In the wake of the Poly Implant Prothese (PIP) breast implant scandal, MRI has proved to be of great value in diagnosing postsurgical complications, and it is now becoming the modality of choice for investigating the malfunctioning penile prosthesis, according to award-winning research from the U.K.
MRI is particularly useful for evaluating painful penile implants, given its high sensitivity for determining abnormalities and its superiority over physical examinations when complications exist, noted Dr. Fiona Pathiraja, a specialist registrar in radiology, and colleagues from University College London (UCL).
"Complications of penile implants can have serious ramifications on the physical and psychological health and well-being of patients," they stated in an ECR 2014 e-poster presentation that received a cum laude award. "Complications of penile implants usually relate to one of three categories: implantation, infection, or mechanical failure of prosthesis."
There are two main types of penile implants used for patients with erectile dysfunction: complex inflatable implants and the more simple semirigid malleable implants. The former include two penile cylinders, a pump within the scrotum, and a reservoir in the prevesical space; and the device allows both flaccidity and erection, the authors explained. Malleable implants, on the other hand, comprise noninflatable malleable rods, and they are simpler to implant but are semirigid at all times and do not allow complete flaccidity.
"Penile implants have high patient satisfaction rates. However, they do present complications," wrote Pathiraja et al.
At UCL, standard sequences for penile MRI involve high resolution (matrix size 200 or greater), small field-of-view, thin-slice (ideally 3 mm) T2-weighted spin echo sequences in three orthogonal planes. During the examination, the penis is in the anatomical position, resting on the anterior abdominal wall in the midline, though to minimize breathing artifacts, it may be placed dependently.
MRI can outline the position of both malleable and inflatable implants, the authors noted. Inflatable implants are seen best on T2 and short-tau inversion recovery (STIR) sequences, and they recommend scanning with the device inflated when possible. Ultrasound is adequate in many cases to check for fluid in the device, but several abnormalities are visualized best on MRI. Imaging in the absence of full implant inflation can give the false impression of implant buckling.
For malleable implants, additional sequences are used where necessary, depending upon the clinical indication, they continued. These include T1-weighted images, which may be useful for the detection of hemorrhage and thrombosis within the corpora or draining veins. Small field-of-view STIR sequences may show inflammation, and sometimes the deep veins of the pelvis well. The role of contrast enhancement in the detection of infection has not been examined.

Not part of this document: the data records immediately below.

(** The type of an element only changes the tracking. *)
Lemma bind_type_inv (types : option (list Ty.t)) i slot st st' :
  match types with
  | Some types => ty ← index types i; Ok (set_type slot ty st)
  | None => Ok st
  end = Ok st' →
  ∃ types' moved, st' = set_tracking types' moved st.
Proof.
  destruct types as [types|]; intros Hc.
  - apply bind_Ok in Hc as (ty & _ & [= <-]). by do 2 eexists.
  - injection Hc as <-. exists (cg_types st), (cg_moved st). by destruct st.
Qed.
Lemma bind_elements_ok i names types : stmt_ok (bind_elements config i names types).
Proof.
  revert i. induction names as [|x names IH]; intros i st st' Hok Hc; simpl in Hc.
  { simplify_eq. by apply stmt_effect_refl. }
  apply bind_Ok in Hc as ([slot st1] & Ha & Hc). apply bind_Ok in Hc as (st2 & Ht & Hc).
  apply alloc_local_ok in Ha as (He & Hs & _); [|done].
  apply bind_type_inv in Ht as (types' & moved & ->).
  assert (stmt_effect st (emit (Instruction.Store slot) (set_tracking types' moved st1))) as He'.
  { apply stmt_effect_emit; [by apply stmt_effect_tracking|done]. }
  eapply stmt_effect_trans; [exact He'|]. eapply IH; [by eapply se_ok|exact Hc].
Qed.
Lemma bind_fields_ok def tn bm names : stmt_ok (bind_fields config def tn bm names).
Proof.
  induction names as [|f names IH]; intros st st' Hok Hc; simpl in Hc.
  { simplify_eq. by apply stmt_effect_refl. }
  apply bind_Ok in Hc as (ty & _ & Hc). apply bind_Ok in Hc as (st1 & H1 & Hc).
  assert (stmt_effect st st1) as He; [|eapply stmt_effect_trans; [done|];
    eapply IH; [by eapply se_ok|done]].
  destruct (bm !! f).
  - apply bind_Ok in H1 as ([slot st2] & Ha & H1). simplify_eq.
    apply alloc_local_ok in Ha as (He & Hs & _); [|done].
    apply stmt_effect_emit; [|done]. by apply stmt_effect_tracking.
  - apply bind_Ok in H1 as ([] & _ & H1). simplify_eq.
    apply stmt_effect_emit; [by apply stmt_effect_refl|done].
Qed.

(** *** Branches *)

(** A branch starts and ends: its scope, and the bindings outside it. *)
Definition enter_scope (st : Codegen) : Codegen := set_depth (cg_scope_depth st + 1) st.
Definition leave_scope (outer : gmap string (nat * nat)) (st : Codegen) : Codegen :=
  Codegen.set_locals outer (set_depth (cg_scope_depth st - 1) st).

(** The shape of a compiled [If], without its checks: the state at the start
    of a branch, and the final state up to the tracking. *)
Definition then_start (st1 : Codegen) : Codegen := emit (Instruction.JumpIfNot 0) st1.
Definition then_end (st1 st2 : Codegen) : Codegen :=
  set_tracking (cg_types st1) (cg_moved st1) (leave_scope (cg_locals st1) st2).
Definition else_start (st1 st2 : Codegen) : Codegen :=
  let st := emit (Instruction.Jump 0) (then_end st1 st2) in
  let at_ := length (cg_code st1) in
  patched at_ (Instruction.JumpIfNot (offset_from at_ st)) st.
Definition if_end (st1 st2 : Codegen) : Codegen :=
  let at_ := length (cg_code st1) in
  patched at_ (Instruction.JumpIfNot (offset_from at_ (then_end st1 st2))) (then_end st1 st2).
Definition else_end (st1 st2 st3 : Codegen) : Codegen :=
  let at_ := length (cg_code (then_end st1 st2)) in
  let st := leave_scope (cg_locals (else_start st1 st2)) st3 in
  patched at_ (Instruction.Jump (offset_from at_ st)) st.

Lemma compile_stmts_go stmts st :
  (fix go stmts (st : Codegen) : CResult Codegen :=
     match stmts with
     | [] => Ok st
     | s :: stmts => st ← compile_stmt s st; go stmts st
     end) stmts st = compile_stmts stmts st.
Proof.
  revert st. induction stmts as [|s stmts IH]; intros st; simpl; [done|].
  destruct (compile_stmt s st); simpl; [apply IH|done..].
Qed.

Lemma join_branches_tracking t e types moved st :
  ∃ types' moved', join_branches t e types moved st = set_tracking types' moved' st.
Proof.
  unfold join_branches. destruct t; [|destruct e; by do 2 eexists].
  exists (cg_types st), (cg_moved st). by destruct st.
Qed.

Lemma patch_Ok at_ i st st' : patch at_ i st = Ok st' → st' = patched at_ i st.
Proof. unfold patch. intros Hc. by apply bind_Ok in Hc as (? & _ & [= <-]). Qed.

Lemma compile_if_inv c body eb st st' :
  compile_stmt (Stmt.If c body eb) st = Ok st' →
  ∃ st1 st2 types moved,
    compile_expr c st = Ok st1 ∧
    compile_stmts body (enter_scope (then_start st1)) = Ok st2 ∧
    match eb with
    | None => st' = set_tracking types moved (if_end st1 st2)
    | Some es =>
        ∃ st3, compile_stmts es (enter_scope (else_start st1 st2)) = Ok st3 ∧
               st' = set_tracking types moved (else_end st1 st2 st3)
    end.
Proof.
  intros Hc. cbn [Codegen.compile_stmt] in Hc. apply bind_Ok in Hc as (st1 & H1 & Hc).
  apply bind_Ok in Hc as (st2' & H2 & Hc). apply bind_Ok in H2 as (st2 & H2 & H2').
  apply bind_Ok in H2' as ([] & _ & H2'). injection H2' as <-. rewrite compile_stmts_go in H2.
  apply bind_Ok in Hc as (st3' & H3 & Hc). exists st1, st2. destruct eb as [es|].
  - apply bind_Ok in H3 as (st2'' & Hp%patch_Ok & H3). subst st2''.
    apply bind_Ok in H3 as (st3'' & H3 & ->%patch_Ok).
    apply bind_Ok in H3 as (st3 & H3 & H3'). apply bind_Ok in H3' as ([] & _ & H3').
    injection H3' as <-. rewrite compile_stmts_go in H3. injection Hc as <-.
    edestruct join_branches_tracking as (types & moved & ->). exists types, moved.
    split_and!; [done..|]. by exists st3.
  - apply patch_Ok in H3 as ->. injection Hc as <-.
    edestruct join_branches_tracking as (types & moved & ->). by exists types, moved.
Qed.

(** Arithmetic on the lengths of concatenations. *)
Ltac list_len := repeat (rewrite length_app || cbn [length]); lia.

(** The code of a compiled [If]. *)
Definition jump_over (n : nat) : Z := as_i32 (Z.of_nat n).
Definition if_code (nc nb : list Instruction.t) (ne : option (list Instruction.t))
  : list Instruction.t :=
  match ne with
  | None => nc ++ Instruction.JumpIfNot (jump_over (length nb + 1)) :: nb
  | Some ne =>
      nc ++ Instruction.JumpIfNot (jump_over (length nb + 2)) ::
      nb ++ Instruction.Jump (jump_over (length ne + 1)) :: ne
  end.

Lemma insert_middle {A} (l1 l2 : list A) x y : <[length l1 := y]> (l1 ++ x :: l2) = l1 ++ y :: l2.
Proof. rewrite insert_app_r_alt, Nat.sub_diag by done. done. Qed.

Lemma if_end_code st st1 st2 nc nb :
  cg_code st1 = cg_code st ++ nc → cg_code st2 = cg_code (then_start st1) ++ nb →
  cg_code (if_end st1 st2) = cg_code st ++ if_code nc nb None.
Proof.
  intros H1 H2. unfold if_end, patched, offset_from. simpl. rewrite H2. simpl.
  rewrite <-app_assoc. simpl. rewrite insert_middle, H1, <-app_assoc. do 4 f_equal.
  unfold jump_over. f_equal. list_len.
Qed.
Lemma else_start_code st st1 st2 nc nb :
  cg_code st1 = cg_code st ++ nc → cg_code st2 = cg_code (then_start st1) ++ nb →
  cg_code (else_start st1 st2) =
  cg_code st ++ (nc ++ Instruction.JumpIfNot (jump_over (length nb + 2)) :: nb) ++ [Instruction.Jump 0].
Proof.
  intros H1 H2. unfold else_start, patched, offset_from. simpl. rewrite H2. simpl.
  rewrite <-!app_assoc. simpl. rewrite insert_middle, H1, <-!app_assoc. do 3 f_equal. simpl. f_equal.
  unfold jump_over. do 2 f_equal. list_len.
Qed.
Lemma else_end_code st st1 st2 st3 nc nb ne :
  cg_code st1 = cg_code st ++ nc → cg_code st2 = cg_code (then_start st1) ++ nb →
  cg_code st3 = cg_code (else_start st1 st2) ++ ne →
  cg_code (else_end st1 st2 st3) = cg_code st ++ if_code nc nb (Some ne).
Proof.
  intros H1 H2 H3. unfold else_end, patched, offset_from. simpl. rewrite H3.
  rewrite (else_start_code _ _ _ _ _ H1 H2).
  set (c := cg_code st ++ nc ++ Instruction.JumpIfNot (jump_over (length nb + 2)) :: nb).
  assert (length (cg_code st2) = length c) as ->.
  { unfold c. rewrite H2. simpl. rewrite H1. list_len. }
  replace ((cg_code st ++ (nc ++ Instruction.JumpIfNot (jump_over (length nb + 2)) :: nb) ++
    [Instruction.Jump 0]) ++ ne) with (c ++ Instruction.Jump 0 :: ne)
    by (unfold c; by repeat (rewrite <-app_assoc; simpl)).
  rewrite insert_middle. unfold c, if_code, jump_over. rewrite <-!app_assoc. simpl. do 6 f_equal.
  f_equal. list_len.
Qed.

(** *** The shape of the code *)
Lemma frag_ok_cons slots i c :
  instr_wf slots (length c + 1) 0 i → frag_ok slots c → frag_ok slots (i :: c).
Proof.
  intros Hi Hc [|n] ins Hn; simplify_eq/=; [by rewrite Nat.add_1_r in Hi|].
  apply Hc in Hn. apply (instr_wf_mono _ slots _ (S (length c)) n 1 _ Hn); lia.
Qed.
Lemma jump_wf slots len n : 0 < n ≤ len → instr_wf slots len 0 (Instruction.Jump (jump_over n)).
Proof. intros. exists n. split_and!; [done|lia|lia]. Qed.
Lemma jump_if_not_wf slots len n :
  0 < n ≤ len → instr_wf slots len 0 (Instruction.JumpIfNot (jump_over n)).
Proof. intros. exists n. split_and!; [done|lia|lia]. Qed.
Lemma if_code_ok slots nc nb ne :
  frag_ok slots nc → frag_ok slots nb → frag_ok slots (default [] ne) →
  frag_ok slots (if_code nc nb ne).
Proof.
  intros Hc Hb He. destruct ne as [ne|]; simpl in *; (eapply frag_ok_app; [done| |done]).
  - apply frag_ok_cons; [apply jump_if_not_wf; list_len|].
    eapply frag_ok_app; [done| |done]. apply frag_ok_cons; [apply jump_wf; lia|done].
  - apply frag_ok_cons; [apply jump_if_not_wf; lia|done].
Qed.

Lemma frag_ok_mono slots slots' c : frag_ok slots c → slots ≤ slots' → frag_ok slots' c.
Proof.
  intros Hc Hs i ins Hi. apply Hc in Hi. apply (instr_wf_mono _ slots' _ (length c) i 0 _ Hi Hs). lia.
Qed.

(** A branch keeps what its outside relies on. *)
Lemma leave_scope_ok st st' :
  stmt_effect (enter_scope st) st' → cg_ok st →
  cg_ok (leave_scope (cg_locals st) st') ∧ cg_next_slot st ≤ cg_next_slot st' ∧
  cg_scope_depth st' - 1 = cg_scope_depth st.
Proof.
  intros [[_ Hm] N D _] [Hl _]. simpl in *. split_and!; [|done|rewrite D; lia].
  split; simpl; [|done]. intros x s d Hx%Hl. lia.
Qed.

Lemma compile_stmts_ok stmts : Forall (λ s, stmt_ok (compile_stmt s)) stmts → stmt_ok (compile_stmts stmts).
Proof.
  induction 1 as [|s stmts Hs _ IH]; intros st st' Hok Hc; simpl in Hc.
  { simplify_eq. by apply stmt_effect_refl. }
  apply bind_Ok in Hc as (st1 & H1 & Hc). apply Hs in H1; [|done].
  eapply stmt_effect_trans; [done|]. eapply IH; [by eapply se_ok|done].
Qed.

Lemma compile_if_ok c body eb :
  Forall (λ s, stmt_ok (compile_stmt s)) body →
  Forall (λ s, stmt_ok (compile_stmt s)) (default [] eb) →
  stmt_ok (compile_stmt (Stmt.If c body eb)).
Proof.
  intros Hb He st st' Hok Hc.
  apply compile_if_inv in Hc as (st1 & st2 & types & moved & H1 & H2 & H3).
  apply compile_expr_effect in H1; [|done]. pose proof (expr_effect_ok _ _ H1 Hok) as Hok1.
  destruct H1 as [L1 N1 D1 _ (nc & C1 & F1) _].
  apply compile_stmts_ok in H2; [|done|by split; apply Hok1].
  destruct (leave_scope_ok (then_start st1) st2 H2) as (K2 & N2 & D2); [by split; apply Hok1|].
  destruct H2 as [_ _ _ (nb & C2 & F2)]. destruct eb as [es|].
  - destruct H3 as (st3 & H3 & ->).
    apply compile_stmts_ok in H3; [|done|by split; apply K2].
    destruct (leave_scope_ok (else_start st1 st2) st3 H3) as (K3 & N3 & D3);
      [by split; apply K2|].
    destruct H3 as [_ _ _ (ne & C3 & F3)]. simpl in *.
    split; [by split; apply K3|simpl; lia|simpl; congruence|].
    exists (if_code nc nb (Some ne)). split; [by eapply (else_end_code st)|].
    apply if_code_ok; simpl; [|eapply frag_ok_mono; [done|lia]|done].
    eapply frag_ok_mono; [done|lia].
  - subst st'. simpl in *. split; [by split; apply K2|simpl; lia|simpl; congruence|].
    exists (if_code nc nb None). split; [by eapply (if_end_code st)|].
    apply if_code_ok; simpl; [|done|done]. eapply frag_ok_mono; [done|lia].
Qed.

Lemma compile_stmt_ok s : stmt_ok (compile_stmt s).
Proof.
  induction s as [x e|x e|e|e|c body eb Hb He|x p e|xs e|n bs e r] using Stmt.ind';
    [..|by apply compile_if_ok| | |]; intros st st' Hok Hc; cbn [Codegen.compile_stmt] in Hc.
  - apply bind_Ok in Hc as (st1 & H1 & Hc). apply bind_Ok in Hc as ([slot st2] & H2 & Hc).
    apply compile_expr_effect in H1; [|done]. pose proof (expr_effect_ok _ _ H1 Hok).
    apply alloc_local_ok in H2 as (He & Hs & _); [|done].
    assert (stmt_effect st (emit (Instruction.Store slot) st2)) as Hst.
    { apply stmt_effect_emit; [|done]. eapply stmt_effect_trans; [by apply expr_stmt_effect|done]. }
    injection Hc as <-. destruct (infer_type _ _ _ _ _ _); [by apply stmt_effect_tracking|done].
  - apply bind_Ok in Hc as (slot & Hs%ok_or_Ok & Hc). apply bind_Ok in Hc as ([] & _ & Hc).
    apply bind_Ok in Hc as (st1 & H1 & Hc). apply compile_expr_effect in H1; [|done].
    assert (stmt_effect st (emit (Instruction.Store slot) st1)) as Hst.
    { apply stmt_effect_emit; [by apply expr_stmt_effect|]. simpl. rewrite (ee_next _ _ H1).
      by eapply local_slot_ok. }
    injection Hc as <-. by destruct (infer_type _ _ _ _ _ _); repeat apply stmt_effect_tracking.
  - apply bind_Ok in Hc as (st1 & H1 & Hc). injection Hc as <-.
    apply stmt_effect_emit; [|done]. destruct e as [e|].
    + apply expr_stmt_effect; [done|]. by eapply compile_expr_effect.
    + injection H1 as <-. by apply stmt_effect_refl.
  - apply bind_Ok in Hc as ([] & _ & Hc). apply bind_Ok in Hc as (st1 & H1 & Hc). injection Hc as <-.
    apply stmt_effect_emit; [|done]. apply expr_stmt_effect; [done|]. by eapply compile_expr_effect.
  - apply bind_Ok in Hc as (slot & Hs%ok_or_Ok & Hc). apply bind_Ok in Hc as (first & _ & Hc).
    apply bind_Ok in Hc as ([] & _ & Hc). apply bind_Ok in Hc as ([] & _ & Hc).
    apply bind_Ok in Hc as (st1 & H1 & Hc). injection Hc as <-.
    apply compile_expr_effect in H1; [|done].
    apply stmt_effect_emit; [by apply expr_stmt_effect|]. simpl. rewrite (ee_next _ _ H1).
    by eapply local_slot_ok.
  - apply bind_Ok in Hc as ([] & _ & Hc). apply bind_Ok in Hc as (st1 & H1 & Hc).
    apply compile_expr_effect, expr_stmt_effect in H1; [|done..].
    assert (stmt_effect st (emit (Instruction.UnpackTuple (length xs)) st1)) as Hst
      by by apply stmt_effect_emit.
    eapply stmt_effect_trans; [done|]. eapply bind_elements_ok; [by eapply se_ok|done].
  - apply bind_Ok in Hc as (def & _ & Hc). apply bind_Ok in Hc as ([] & _ & Hc).
    apply bind_Ok in Hc as ([] & _ & Hc). apply bind_Ok in Hc as (st1 & H1 & Hc).
    apply bind_Ok in Hc as (tn & _ & Hc).
    apply compile_expr_effect, expr_stmt_effect in H1; [|done..].
    assert (stmt_effect st (emit (Instruction.UnpackStruct tn (map fd_name (sd_fields def))) st1))
      as Hst by by apply stmt_effect_emit.
    eapply stmt_effect_trans; [done|]. eapply bind_fields_ok; [by eapply se_ok|done].
Qed.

The following complications may occur:
Buckling, due to overly long prosthesis, is more common than crossover and can cause pain during inflation. In a study of patients who experienced pain more than two months after implantation, an abnormality was identified at MRI in all 14 patients, whilst physical examination determined an abnormality in only five cases, according to the authors.
Crossover of cavernosal components is relatively rare, but seen well on MRI.
Infection occurs in around 2% to 4% of inflatable implants, though subclinical infection is more common. It is often associated with periprosthetic fluid and stranding (seen in particular on STIR sequences), though these findings should be interpreted with caution: Some fluid does not necessarily imply infection, and stranding may be seen for several months after insertion. Infections that are shown clearly on MRI are usually clinically apparent as well. Infection may affect the cylinders, reservoir, or the pump, they added.
Mechanical failure rates have decreased considerably in 30 years and are less than 10% at five years with most devices.
Herniation or displacement of parts of the prosthesis or its supporting parts.
Aneurysmal dilatation of the cavernosal components is visualized well, and may lead to bulge and underinflation.
Leakage of the inflatable cylinders occurs rarely, causing lack of volume and underinflation.
Fracture. There may be a fracture of the implant, and it is more likely to occur with the malleable implants than the inflatable type, the authors concluded.